TCM can lower patients’ use of postacute care services and reduce the burden on caregivers. Future studies should examine the specific processes that bring about these lower costs in TCM or similar models, or ways to reduce TCM implementation costs without affecting the standard of care.
THE STUDY
This study compared postacute care and rehospitalization costs for hospitalized older adults with cognitive impairment who received one of three care management interventions. It occurred across three sites within the same urban academic medical system. Each site was randomly assigned to one of the three interventions (ASC, RNC, or TCM) and participants received the intervention at the site at which they received care. Statistical methods were used to adjust for potential selection bias since randomization of patients was not possible. The authors then compared postacute care and rehospitalization costs for participants in each intervention group at 30 days and 180 days after hospital discharge.
ABOUT THE AUTHORS
Mark V. Pauly, PhD is Bendheim Professor in the Department of Health Care Management, Professor of Health Care Management, and Business and Public Policy at The Wharton School and Professor of Economics in the School of Arts and Sciences at the University of Pennsylvania. He is one of the nation’s leading health economists. Most recently, he has examined the topics of national health care reform, the individual insurance market, the effects of poor health on worker productivity, and the market for voluntary health insurance in developing countries. He is currently studying how insurance affects the rate of growth of medical spending.

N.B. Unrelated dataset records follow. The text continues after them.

(* ===== verification/Fsck.v ===== *)
(** * fsck.spfs.c

    Reads the super block and the chain of free-list blocks, prints them and reports
    whether it could; the exit status of the program is the result of [fsck_main], what it
    prints is [u_out].  Messages on the standard error are left out. *)
From stdpp Require Import strings.
From S2P Require Import Prelude Spec Mkfs.
#[local] Open Scope Z_scope.

(** The result and [*data]; [ntohl] on a little-endian processor *)
Definition fsck_read_u32 (data : Z) : M ufile (Z * Z) :=
  let len := 4 in
  buf ← fd_read len;
  let res := zlen buf in
  let data := bswap 4 (le_combine (splice 0 buf (le_split 4 data))) in
  mret (len - res, data).

(** A field that must be there: [if (fsck_read_u32(...)) return 1;] *)
Definition read_field (data : Z) : M ufile (option Z) :=
  '(res, data) ← fsck_read_u32 data;
  mret (if bool_decide (res ≠ 0) then None else Some data).

(** The line [print_super] prints *)
Definition super_line (super : spfs_super_block_wire) : string :=
  "super:[magic:" +:+ hex (w_magic super) +:+ ",version:" +:+ dec (w_version super) +:+
  ",block_size:" +:+ dec (w_block_size super) +:+ ",id:" +:+ dec (w_id super) +:+
  ",root_id:" +:+ dec (w_root_id super) +:+ ",btree_of:" +:+ dec (w_btree_offset super) +:+
  ",free_of:" +:+ dec (w_free_list_offset super) +:+ "]" +:+ newline.
Definition print_super (super : spfs_super_block_wire) : M ufile unit := printf (super_line super).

Mary D. Naylor, PhD, RN, FAAN is Marian S. Ware Professor and Director, NewCourtland Center for Transitions and Health, at the University of Pennsylvania School of Nursing. Over two decades she has designed, tested, implemented, and translated a model of transitional care to improve outcomes for older adults and their family caregivers. More than a decade of rigorous research has demonstrated the effectiveness of Dr. Naylor’s Transitional Care Model (TCM) using advanced practice nurse-led, team-based care management innovation. She has led the translation of her findings into wide adoption and has been a leader in building the evidence linking nursing to quality of care.